ASSIGNMENT = Return, from the data that follows, each line that holds the word "MkSchedule".
· · · ·
(* ===== verification/BlockHeader.v ===== *)
(** * Producer schedules and block headers

    Models [producer_schedule.hpp] (the schedules of block producers and their signing
    authorities), [block_header.hpp] and [block_header.cpp] (the header of a block, its
    identifier and its extensions) and [protocol_feature_activation.hpp] and [.cpp].  The
    serialisation and the hashes of fc are parameters. *)

From S2P Require Import Prelude.
From S2P Require Import Exceptions.
From S2P Require Import Merkle.
From S2P Require Import Authority.

Local Open Scope Z_scope.

Notation digest := Merkle.digest_type.

(** ** Producer schedules *)

Module ProducerSchedule.
Section schedules.
Context {key : Type} `{PublicKey key}.

(** [legacy::producer_key] and [legacy::producer_schedule_type] *)
Record producer_key := MkProducerKey { pk_producer_name : Z; block_signing_key : key }.
Record producer_schedule_type := MkLegacySchedule {
  legacy_version : Z;
  legacy_producers : list producer_key
}.

(** [block_signing_authority] is a variant with this one alternative. *)
Record block_signing_authority_v0 := MkBsa {
  bsa_threshold : Z;
  bsa_keys : list (Authority.key_weight key)
}.

Record producer_authority := MkProducer {
  producer_name : Z;
  authority : block_signing_authority_v0
}.

Record producer_authority_schedule := MkSchedule {
  version : Z;
  producers : list producer_authority
}.

#[global] Instance producer_key_eq_dec : EqDecision producer_key.
Proof. solve_decision. Defined.
#[global] Instance producer_schedule_type_eq_dec : EqDecision producer_schedule_type.
Proof. solve_decision. Defined.
#[global] Instance block_signing_authority_eq_dec : EqDecision block_signing_authority_v0.
Proof. solve_decision. Defined.
#[global] Instance producer_authority_eq_dec : EqDecision producer_authority.
Proof. solve_decision. Defined.
#[global] Instance producer_authority_schedule_eq_dec : EqDecision producer_authority_schedule.
Proof. solve_decision. Defined.

(** [producer_authority_schedule( const legacy::producer_schedule_type& )] *)
Definition upgrade (old : producer_schedule_type) : producer_authority_schedule :=
  MkSchedule (legacy_version old)
    (map (λ p, MkProducer (pk_producer_name p) (MkBsa 1 [Authority.MkKw (block_signing_key p) 1]))
       (legacy_producers old)).

(** The loop of [keys_satisfy_and_relevant]: the weight saturates at the threshold. *)
Fixpoint sum_relevant (threshold : Z) (presented : list key)
    (l : list (Authority.key_weight key)) (total_weight num_relevant : Z) : Z * Z :=
  match l with
  | [] => (total_weight, num_relevant)
  | kw :: l =>
      if bool_decide (Authority.kw_key kw ∈ presented)
      then sum_relevant threshold presented l
             (if total_weight <? threshold
              then u32 (total_weight + Z.min (u32 (UINT32_MAX - total_weight)) (Authority.kw_weight kw))
              else total_weight)
             (num_relevant + 1)
      else sum_relevant threshold presented l total_weight num_relevant
  end.

Definition keys_satisfy_and_relevant (presented : list key) (a : block_signing_authority_v0) :
    bool * Z :=
  let '(w, n) := sum_relevant (bsa_threshold a) presented (bsa_keys a) 0 0 in
  (bsa_threshold a <=? w, n).

(** *** What the loop computes *)

(** The keys of the authority that signed, and their weight. *)
Definition relevant (presented : list key) (l : list (Authority.key_weight key)) :
    list (Authority.key_weight key) :=
  filter (λ kw, Authority.kw_key kw ∈ presented) l.

Definition weight (l : list (Authority.key_weight key)) : Z :=
  Authority.sum (Authority.kw_weight <$> l).

Lemma weight_nonneg l : Forall (λ kw, 0 ≤ Authority.kw_weight kw) l → 0 ≤ weight l.
Proof. induction 1; [done|]. unfold weight, Authority.sum in *. cbn [fmap list_fmap foldr]. lia. Qed.

Lemma sum_relevant_spec threshold presented l w n : 0 ≤ threshold < 2 ^ 32 → 0 ≤ w < 2 ^ 32 →
  Forall (λ kw, 0 ≤ Authority.kw_weight kw) l →
  ∃ w', sum_relevant threshold presented l w n =
      (w', n + Z.of_nat (length (relevant presented l))) ∧
    (threshold ≤ w' ↔ threshold ≤ w + weight (relevant presented l)).
Proof.
  intros Ht Hw Hl. revert w n Hw. induction Hl as [|kw l Hkw Hl IH]; intros w n Hw.
  { exists w. unfold relevant, weight. cbn. rewrite !Z.add_0_r. done. }
  cbn [sum_relevant]. unfold relevant in *. rewrite filter_cons.
  case_bool_decide as Hin; [rewrite decide_True by done|rewrite decide_False by done; by apply IH].
  assert (0 ≤ weight (filter (λ kw, Authority.kw_key kw ∈ presented) l)) as Hpos.
  { apply weight_nonneg, Forall_forall. intros k [_ Hk]%list_elem_of_filter.
    by eapply Forall_forall in Hk; [|exact Hl]. }
  unfold weight, Authority.sum in *. cbn [length fmap list_fmap foldr]. unfold UINT32_MAX.
  destruct (Z.ltb_spec w threshold).
  - rewrite !u32_id by (try rewrite u32_id; lia).
    destruct (IH (w + Z.min (2 ^ 32 - 1 - w) (Authority.kw_weight kw)) (n + 1)) as (w' & -> & Hiff);
      [lia|]. exists w'. split; [f_equal; lia|]. rewrite Hiff. lia.
  - destruct (IH w (n + 1)) as (w' & -> & Hiff); [lia|].
    exists w'. split; [f_equal; lia|]. rewrite Hiff. lia.
Qed.

Lemma keys_satisfy_and_relevant_spec presented a : 0 ≤ bsa_threshold a < 2 ^ 32 →
  Forall (λ kw, 0 ≤ Authority.kw_weight kw) (bsa_keys a) →
  keys_satisfy_and_relevant presented a =
    (bool_decide (bsa_threshold a ≤ weight (relevant presented (bsa_keys a))),
     Z.of_nat (length (relevant presented (bsa_keys a)))).
Proof.
  intros Ht Hl. unfold keys_satisfy_and_relevant.
  destruct (sum_relevant_spec (bsa_threshold a) presented (bsa_keys a) 0 0) as (w & -> & Hiff);
    [done|lia|done|]. f_equal. apply eq_bool_prop_intro.
  rewrite bool_decide_spec, Is_true_true, Z.leb_le. exact Hiff.
Qed.
End schedules.
#[global] Arguments producer_key : clear implicits.
#[global] Arguments producer_schedule_type : clear implicits.
#[global] Arguments block_signing_authority_v0 : clear implicits.
#[global] Arguments producer_authority : clear implicits.
#[global] Arguments producer_authority_schedule : clear implicits.
End ProducerSchedule.

(** ** Block headers *)

Module BlockHeader.
Import ProducerSchedule.

Section headers.
Context {key signature : Type}.

(** Extensions are pairs of a type and its serialised data. *)
Notation extensions_type := (list (Z * list Z)).

Record block_header := MkHeader {
  timestamp : Z;
  producer : Z;
  confirmed : Z;
  previous : digest;
  transaction_mroot : digest;
  action_mroot : digest;
  schedule_version : Z;
  new_producers : option (producer_schedule_type key);
  header_extensions : extensions_type
}.

Record signed_block_header := MkSigned {
  header : block_header;
  producer_signature : signature
}.

Inductive block_header_extension :=
  | protocol_feature_activation (protocol_features : list digest)
  | producer_schedule_change_extension (schedule : producer_authority_schedule key).

(** [extension_id()] of the two types *)
Definition activation_id : Z := 0.
Definition schedule_change_id : Z := 1.

(** [emplace_extension]: after the last extension whose type is not greater. *)
Fixpoint emplace_extension (exts : extensions_type) (eid : Z) (data : list Z) : extensions_type :=
  match exts with
  | [] => [(eid, data)]
  | e :: exts' => if eid <? e.1 then (eid, data) :: exts else e :: emplace_extension exts' eid data
  end.

(** [protocol_feature_activation::reflector_init], run when one is unpacked *)
Definition reflector_init (protocol_features : list digest) : result exn unit :=
  _ ← assert_that (0 <? Z.of_nat (length protocol_features)) ill_formed_protocol_feature_activation;
  assert_that (bool_decide (NoDup protocol_features)) ill_formed_protocol_feature_activation.

(** The constructor of [protocol_feature_activation_set], with [enforce_disjoint] *)
Definition extend_activation_set (orig : gset digest) (additional : list digest) :
    result exn (gset digest) :=
  let s : gset digest := orig ∪ list_to_set additional in
  _ ← assert_that (Z.of_nat (size s) =? Z.of_nat (size orig) + Z.of_nat (length additional))
        invalid_block_header_extension;
  Ok s.

(** *** Identifiers *)

Section identifiers.
(** [digest()], the hash of the serialised header, and [fc::endian_reverse_u32] *)
Context (digest_of : block_header → digest) (endian_reverse_u32 : Z → Z).

Definition num_from_id (id : digest) : Z := endian_reverse_u32 (u32 (Merkle.word0 id)).

Definition block_num (h : block_header) : Z := u32 (num_from_id (previous h) + 1).

Definition id (h : block_header) : digest :=
  let result := digest_of h in
  Merkle.Digest
    (u64 (Z.land (Merkle.word0 result) 0xffffffff00000000 + endian_reverse_u32 (block_num h)))
    (Merkle.word1 result) (Merkle.word2 result) (Merkle.word3 result).

(** What fc documents: the reversal of the bytes of a 32-bit integer. *)
Hypothesis endian_reverse_range : ∀ n, 0 ≤ n < 2 ^ 32 → 0 ≤ endian_reverse_u32 n < 2 ^ 32.
Hypothesis endian_reverse_involutive : ∀ n, 0 ≤ n < 2 ^ 32 →
  endian_reverse_u32 (endian_reverse_u32 n) = n.

Lemma num_from_id_id h : num_from_id (id h) = block_num h.
Proof.
  unfold num_from_id, id. cbn [Merkle.word0].
  assert (0 ≤ block_num h < 2 ^ 32) as Hn by apply u32_range.
  pose proof (endian_reverse_range _ Hn). unfold u32, u64.
  rewrite Z.mod_mod_divide by (by exists (2 ^ 32)).
  assert (Z.land (Merkle.word0 (digest_of h)) 0xffffffff00000000 mod 2 ^ 32 = 0) as E.
  { rewrite <-Z.land_ones, <-Z.land_assoc by lia.
    change (Z.land 0xffffffff00000000 (Z.ones 32)) with 0. apply Z.land_0_r. }
  rewrite <-Z.add_mod_idemp_l, E, Z.add_0_l by lia.
  rewrite Z.mod_small by lia. by apply endian_reverse_involutive.
Qed.

(** The number stored in the identifier of a header is the number of its block, and a
    block that names another as its previous one has the next number, up to the 32 bits of
    block numbers. *)
Theorem id_carries_block_num h prev :
  num_from_id (id h) = block_num h ∧
  (previous h = id prev → block_num h = u32 (block_num prev + 1)).
Proof.
  split; [apply num_from_id_id|]. intros Hp. unfold block_num at 1. by rewrite Hp, num_from_id_id.
Qed.
End identifiers.

(** *** Extensions *)

Section extensions.
(** [fc::raw::unpack] at the two types of extension *)
Context (unpack_activation : list Z → result exn (list digest)).
Context (unpack_schedule : list Z → result exn (producer_authority_schedule key)).

(** [decompose_t::extract]: [None] when no type has the identifier.  Both types enforce
    uniqueness. *)
Definition extract (eid : Z) (data : list Z) : result exn (option block_header_extension) :=
  if eid =? activation_id then
    pf ← unpack_activation data;
    _ ← reflector_init pf;
    Ok (Some (protocol_feature_activation pf))
  else if eid =? schedule_change_id then
    s ← unpack_schedule data;
    Ok (Some (producer_schedule_change_extension s))
  else Ok None.

(** The loop of [validate_and_extract_header_extensions]; the identifiers ascend, so
    every extension goes to the end of the multimap. *)
Fixpoint extract_loop (first : bool) (id_type_lower_bound : Z) (l : extensions_type)
    (results : list (Z * block_header_extension)) :
    result exn (list (Z * block_header_extension)) :=
  match l with
  | [] => Ok results
  | e :: l =>
      _ ← assert_that (id_type_lower_bound <=? e.1) invalid_block_header_extension;
      m ← extract e.1 e.2;
      match m with
      | None => Throw invalid_block_header_extension
      | Some x =>
          _ ← assert_that (first || (id_type_lower_bound <? e.1)) invalid_block_header_extension;
          extract_loop false e.1 l (results ++ [(e.1, x)])
      end
  end.

Definition validate_and_extract_header_extensions (h : block_header) :
    result exn (list (Z * block_header_extension)) :=
  extract_loop true 0 (header_extensions h) [].
End extensions.

(** [exts.lower_bound( id )->second], where [exts.count( id ) > 0] *)
Definition find_extension (exts : list (Z * block_header_extension)) (eid : Z) :
    option block_header_extension :=
  snd <$> head (filter (λ e, e.1 = eid) exts).
End headers.
#[global] Arguments block_header : clear implicits.
#[global] Arguments signed_block_header : clear implicits.
#[global] Arguments block_header_extension : clear implicits.

(** Byte reversal, to run the definitions. *)
Definition reverse_bytes (n : Z) : Z :=
  Z.land n 255 * 2 ^ 24 + Z.land (Z.shiftr n 8) 255 * 2 ^ 16 +
  Z.land (Z.shiftr n 16) 255 * 2 ^ 8 + Z.land (Z.shiftr n 24) 255.

Lemma reverse_bytes_split n : 0 ≤ n < 2 ^ 32 → ∃ a b c d,
  0 ≤ a < 256 ∧ 0 ≤ b < 256 ∧ 0 ≤ c < 256 ∧ 0 ≤ d < 256 ∧
  n = a * 2 ^ 24 + b * 2 ^ 16 + c * 2 ^ 8 + d ∧
  reverse_bytes n = d * 2 ^ 24 + c * 2 ^ 16 + b * 2 ^ 8 + a.
Proof.
  intros Hn. exists (n / 2 ^ 24), (n / 2 ^ 16 mod 256), (n / 2 ^ 8 mod 256), (n mod 256).
  unfold reverse_bytes. change 255 with (Z.ones 8).
  rewrite !Z.land_ones, !Z.shiftr_div_pow2 by lia. change (2 ^ 8) with 256.
  change (2 ^ 16) with 65536. change (2 ^ 24) with 16777216. change (2 ^ 32) with 4294967296 in Hn.
  split_and!; Z.to_euclidean_division_equations; lia.
Qed.

Lemma reverse_bytes_range n : 0 ≤ n < 2 ^ 32 → 0 ≤ reverse_bytes n < 2 ^ 32.
Proof. intros Hn. destruct (reverse_bytes_split n Hn) as (a & b & c & d & ? & ? & ? & ? & _ & ->). lia. Qed.

Lemma reverse_bytes_involutive n : 0 ≤ n < 2 ^ 32 → reverse_bytes (reverse_bytes n) = n.
Proof.
  intros Hn. pose proof (reverse_bytes_range n Hn) as Hr.
  destruct (reverse_bytes_split n Hn) as (a & b & c & d & ? & ? & ? & ? & -> & E).
  destruct (reverse_bytes_split _ Hr) as (a' & b' & c' & d' & ? & ? & ? & ? & E' & ->).
  rewrite E in E'. lia.
Qed.

Definition sample_header (prev : digest) : block_header Z :=
  MkHeader 7 1 0 prev Merkle.zero_digest Merkle.zero_digest 0 None [].

Lemma id_carries_block_num_witness :
  let digest_of := λ h : block_header Z, Merkle.Digest 0x123456789abcdef0 (timestamp h) 2 3 in
  let genesis := sample_header Merkle.zero_digest in
  let h := sample_header (id digest_of reverse_bytes genesis) in
  block_num reverse_bytes h = u32 (block_num reverse_bytes genesis + 1) ∧ block_num reverse_bytes h = 2.
Proof.
  intros digest_of genesis h. split; [|vm_compute; reflexivity].
  apply (id_carries_block_num digest_of reverse_bytes reverse_bytes_range reverse_bytes_involutive h genesis).
  reflexivity.
Defined.
End BlockHeader.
· · · ·
RESPONSE BELOW =
Record producer_authority_schedule := MkSchedule {
  MkSchedule (legacy_version old)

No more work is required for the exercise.